(192e) Three-Dimensional Core@Shell Nanostructured Array for Microscale Electrochemical Energy Storage

Microelectromechanical systems (MEMS) based autonomous and biomedical devices play an ever increasing role in our society by monitoring the structural health of major civil works, the environmental presence of toxic or explosive compounds, and the physical health of human patients. Integration of robust and high power energy storage devices within these systems is important for reliable MEMS with necessary burst energy for data relay and dense components by reducing bulky external power sources. To overcome the shortcomings of conventional two-dimensional battery and supercapacitor configurations while developing more powerful energy storage devices, we focus on the development of three-dimensional architectures to take advantage of the vertical dimension-height.

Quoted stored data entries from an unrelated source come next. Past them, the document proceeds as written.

(** X3: in every reachable state in which the loading flag is up, the
    request sent last is still in flight and it is the one for the current
    page at the current page size. *)
Theorem loading_means_current_request (s : State) :
  reachable s -> loading s = true ->
  exists f, last (inflight s) = Some f
            /\ req_page f = currentPage s /\ req_limit f = rows s.
Proof.
  induction 1 as [| s e _ IH].
  - intros _. by eexists.
  - by apply loading_step.
Qed.

Lemma loading_means_current_request_witness :
  exists f, last (inflight overtaken) = Some f
            /\ req_page f = currentPage overtaken
            /\ req_limit f = rows overtaken.
Proof.
  apply loading_means_current_request;
    [apply reachable_run, reachable_mount | reflexivity].
Defined.

(** X4: the answer to any request in flight, well-formed or failing,
    lowers the loading flag, also while other requests are still out: in
    the reachable state [half_answered] the flag is down and a request is
    in flight. *)
Theorem any_answer_lowers_loading :
  (forall s i f o, inflight s !! i = Some f ->
     loading (step s (FetchSettled i o)) = false)
  /\ (reachable half_answered /\ loading half_answered = false
      /\ inflight half_answered = [mkFetch 2 12 ∅]).
Proof.
  split.
  - intros s i f o Hf; simpl. rewrite Hf. apply resume_loading.
  - split; [| by vm_compute].
    apply reachable_step, reachable_run, reachable_mount.
Qed.

Lemma any_answer_lowers_loading_witness :
  loading (step mount (FetchSettled 0 FetchRejected)) = false.
Proof.
  apply (proj1 any_answer_lowers_loading mount 0%nat (mkFetch 1 12 ∅)).
  reflexivity.
Defined.

Lemma resume_toasts f o s :
  toasts (fetchArtworks_resume f o s) = toasts s
  \/ toasts (fetchArtworks_resume f o s) = toasts s ++ [fetch_failed_toast].
Proof.
  destruct o as [| | [data |] [total |]]; try (by right).
  left. rewrite resume_success. unfold sweep. by case_match.
Qed.

Lemma resume_artworks f o s :
  artworks (fetchArtworks_resume f o s) = artworks s
  \/ exists data, artworks (fetchArtworks_resume f o s) = map transform data.
Proof.
  destruct o as [| | [data |] [total |]]; try (by left).
  - right. exists data. rewrite resume_success. unfold sweep. by case_match.
  - right. by exists data.
Qed.

Lemma step_toasts s e :
  toasts (step s e) = toasts s
  \/ toasts (step s e) = toasts s ++ [fetch_failed_toast].
Proof.
  destruct e as [pg r | v | | selection | | | i o]; simpl; try (by left).
  - left. unfold onPage, effect. destruct pg; simpl; by case_match.
  - left. unfold handleRowSelectionSubmit. by repeat case_match.
  - left. unfold onSelectionChange; simpl. by case_match.
  - destruct (inflight s !! i) as [f |]; [| by left].
    destruct (resume_toasts f o (set_inflight (delete i (inflight s)) s));
      auto.
Qed.

Lemma step_artworks s e :
  artworks (step s e) = artworks s
  \/ exists data, artworks (step s e) = map transform data.
Proof.
  destruct e as [pg r | v | | selection | | | i o]; simpl; try (by left).
  - left. unfold onPage, effect. destruct pg; simpl; by case_match.
  - left. unfold handleRowSelectionSubmit. by repeat case_match.
  - left. unfold onSelectionChange; simpl. by case_match.
  - destruct (inflight s !! i) as [f |]; [| by left].
    destruct (resume_artworks f o (set_inflight (delete i (inflight s)) s));
      auto.
Qed.

(** X5: the only message the component ever shows is the fetch-failure
    toast: in every reachable state each toast shown so far is the error
    "Failed to fetch artworks" with a life of 3000 ms, and no event
    removes a toast or adds more than one. *)
Theorem toasts_are_fetch_failures :
  (forall s, reachable s -> Forall (fun t => t = fetch_failed_toast) (toasts s))
  /\ (forall s e, toasts (step s e) = toasts s
                  \/ toasts (step s e) = toasts s ++ [fetch_failed_toast]).
Proof.
  split; [| exact step_toasts].
  induction 1 as [| s e _ IH]; [by constructor |].
  destruct (step_toasts s e) as [-> | ->]; [done |].
  apply Forall_app. split; [done | by repeat constructor].
Qed.

Lemma toasts_are_fetch_failures_witness :
  Forall (fun t => t = fetch_failed_toast)
    (toasts (step awaiting_page2 (FetchSettled 0 no_pagination))).
Proof.
  apply (proj1 toasts_are_fetch_failures).
  apply reachable_step, reachable_run, reachable_mount.
Defined.

(** X9: in every reachable state each record on display is normalised:
    none of its origin, attribution, inscriptions and dates is empty,
    null, undefined or zero. *)
Theorem displayed_records_normalized (s : State) :
  reachable s -> Forall (fun a => normalized a = true) (artworks s).
Proof.
  induction 1 as [| s e _ IH]; [by constructor |].
  destruct (step_artworks s e) as [-> | [data ->]]; [done |].
  apply Forall_forall. intros a Ha%list_elem_of_In.
  apply in_map_iff in Ha as [raw [<- _]]. apply transform_is_normalized.
Qed.

Lemma displayed_records_normalized_witness :
  Forall (fun a => normalized a = true) (artworks swept5).
Proof.
  apply displayed_records_normalized, reachable_run, reachable_mount.
Defined.

(** ** The selection is keyed by id *)

Lemma add_selections_keyed recs sel :
  keyed_by_id sel -> keyed_by_id (add_selections recs sel).
Proof.
  revert sel. induction recs as [| b recs IH]; intros sel Hsel; [done |].
  rewrite add_selections_cons. apply IH. intros k a.
  destruct (decide (id b = k)) as [<- | Hne].
  - rewrite lookup_insert_eq. by intros [= <-].
  - rewrite lookup_insert_ne by done. apply Hsel.
Qed.

Lemma keyed_empty : keyed_by_id ∅.
Proof. intros k a. by rewrite lookup_empty. Qed.

Lemma resume_selection f o s :
  inflight (fetchArtworks_resume f o s) = inflight s
  /\ (selectedArtworks (fetchArtworks_resume f o s) = selectedArtworks s
      \/ exists recs, selectedArtworks (fetchArtworks_resume f o s)
                      = add_selections recs (captured f)).
Proof.
  destruct o as [| | [data |] [total |]]; try (by split; [| left]).
  rewrite resume_success. unfold sweep. case_match; [| by split; [| left]].
  split; [done |]. right. by eexists.
Qed.

Lemma keyed_step s e : keyed_state s -> keyed_state (step s e).
Proof.
  intros [Hsel Hfl].
  assert (Hpush : forall s1 p l,
            selectedArtworks s1 = selectedArtworks s ->
            inflight s1 = inflight s ->
            keyed_state (fetchArtworks_start p l (selectedArtworks s) s1)).
  { intros s1 p l E1 E2. split; simpl; [by rewrite E1 |].
    rewrite E2. apply Forall_app. split; [done | by repeat constructor]. }
  destruct e as [pg r | v | | selection | | | i o]; simpl; try (by split).
  - unfold onPage, effect. case_match.
    + by destruct pg.
    + destruct pg; by apply Hpush.
  - unfold handleRowSelectionSubmit.
    destruct (Js.parseInt (rowsToSelect s)) as [n |]; [| by split].
    destruct (n <=? 0); [by split |].
    split; simpl; [apply keyed_empty |].
    apply Forall_app. split; [done | by repeat constructor].
  - unfold onSelectionChange; simpl.
    case_match;
      (split; simpl; [by apply add_selections_keyed, keyed_empty | done]).
  - destruct (inflight s !! i) as [f |] eqn:Hf; [| by split].
    assert (keyed_by_id (captured f)) as Hcap
      by (by eapply (proj1 (Forall_lookup _ _) Hfl)).
    destruct (resume_selection f o (set_inflight (delete i (inflight s)) s))
      as [E Hs].
    unfold keyed_state. rewrite E.
    split; simpl; [| by apply Forall_delete].
    destruct Hs as [-> | [recs ->]]; [done | by apply add_selections_keyed].
Qed.

(** X10: in every reachable state each record of the selection sits
    under its own id, so that looking a row up by its id finds that row
    or nothing; the same holds of the selection that each request in
    flight has captured. *)
Theorem selection_keyed_by_id (s : State) :
  reachable s ->
  (forall k a, selectedArtworks s !! k = Some a -> id a = k)
  /\ Forall (fun f => forall k a, captured f !! k = Some a -> id a = k)
       (inflight s).
Proof.
  induction 1 as [| s e _ IH].
  - split; [apply keyed_empty |]. repeat constructor. apply keyed_empty.
  - by apply keyed_step.
Qed.

Lemma selection_keyed_by_id_witness :
  selectedArtworks resubmitted !! 3 = Some (sample 3) /\ id (sample 3) = 3.
Proof.
  split; [reflexivity |].
  apply (proj1 (selection_keyed_by_id resubmitted
                  (reachable_run _ _ reachable_mount)) 3 (sample 3)).
  reflexivity.
Defined.

(** ** The counter and the selected count *)

Lemma resume_balance f o s :
  let s' := fetchArtworks_resume f o s in
  totalSelected s' + remainingToSelect s'
    = totalSelected s + remainingToSelect s
  /\ (0 <= remainingToSelect s -> 0 <= remainingToSelect s' <= remainingToSelect s).
Proof.
  destruct o as [| | [data |] [total |]]; simpl; try (split; [done | lia]).
  rewrite resume_success.
  set (s1 := setLoading false _).
  destruct (decide (0 < remainingToSelect s)) as [Hpos | Hz].
  - rewrite sweep_running by done. simpl. lia.
  - rewrite sweep_idle by (simpl; lia). simpl. lia.
Qed.

(** X15: only an accepted submission raises the counter: in a reachable
    state every other event leaves it where it is or lowers it. *)
Theorem counter_only_raised_by_submission (s : State) (e : Event) :
  reachable s -> accepts s e = false ->
  remainingToSelect (step s e) <= remainingToSelect s.
Proof.
  intros Hs%counter_nonneg He.
  destruct e as [pg r | v | | selection | | | i o]; simpl; try lia.
  - unfold onPage, effect. destruct pg; simpl; case_match; simpl; lia.
  - unfold handleRowSelectionSubmit. simpl in He.
    destruct (Js.parseInt (rowsToSelect s)) as [n |]; [| lia].
    destruct (n <=? 0); [lia | done].
  - unfold onSelectionChange; simpl. case_match; simpl; lia.
  - destruct (inflight s !! i) as [f |]; [| lia].
    by apply (resume_balance f o (set_inflight (delete i (inflight s)) s)).
Qed.

Lemma counter_only_raised_by_submission_witness :
  remainingToSelect (step swept5 (PageChange (Some 1) 12))
    <= remainingToSelect swept5.
Proof.
  apply counter_only_raised_by_submission;
    [apply reachable_run, reachable_mount | reflexivity].
Defined.

Lemma paging_balance s e :
  paging e = true ->
  totalSelected (step s e) + remainingToSelect (step s e)
    = totalSelected s + remainingToSelect s.
Proof.
  destruct e as [pg r | | | | | | i o]; try discriminate; intros _; simpl.
  - unfold onPage, effect. destruct pg; simpl; by case_match.
  - destruct (inflight s !! i) as [f |]; [| done].
    by apply (resume_balance f o (set_inflight (delete i (inflight s)) s)).
Qed.

Lemma paging_counter s e :
  paging e = true -> 0 <= remainingToSelect s ->
  0 <= remainingToSelect (step s e) <= remainingToSelect s.
Proof.
  destruct e as [pg r | | | | | | i o]; try discriminate; intros _ Hnn; simpl.
  - unfold onPage, effect. destruct pg; simpl; case_match; simpl; lia.
  - destruct (inflight s !! i) as [f |]; [| lia].
    by apply (resume_balance f o (set_inflight (delete i (inflight s)) s)).
Qed.

Lemma paging_run es : forall s,
  Forall (fun e => paging e = true) es ->
  totalSelected (run s es) + remainingToSelect (run s es)
    = totalSelected s + remainingToSelect s
  /\ (0 <= remainingToSelect s ->
      0 <= remainingToSelect (run s es) <= remainingToSelect s).
Proof.
  induction es as [| e es IH]; intros s Hes.
  { unfold run; simpl. split; [done | lia]. }
  apply Forall_cons in Hes as [He Hes].
  destruct (IH (step s e) Hes) as [Hbal Hle].
  unfold run in *; simpl. rewrite Hbal, paging_balance by done.
  split; [done |]. intros Hnn.
  pose proof (paging_counter s e He Hnn). lia.
Qed.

In this study, we designed a novel architecture composed of branched nanowire arrays, i.e. forest of nanotrees, to further boost electrochemical performance over one-dimensional nanowire arrays, inspired by branched trees with larger surface area to capture more sunlight. The prepared three-dimensional ZnO@MnO₂ core@shell branched nanowire arrays exhibit five times higher areal capacitance, better rate performance and smaller inner resistance than their nanowire array counterparts. These novel three-dimensional architectures offer promising designs for powering microelectronics and other autonomous devices on exceptionally small geometric scales.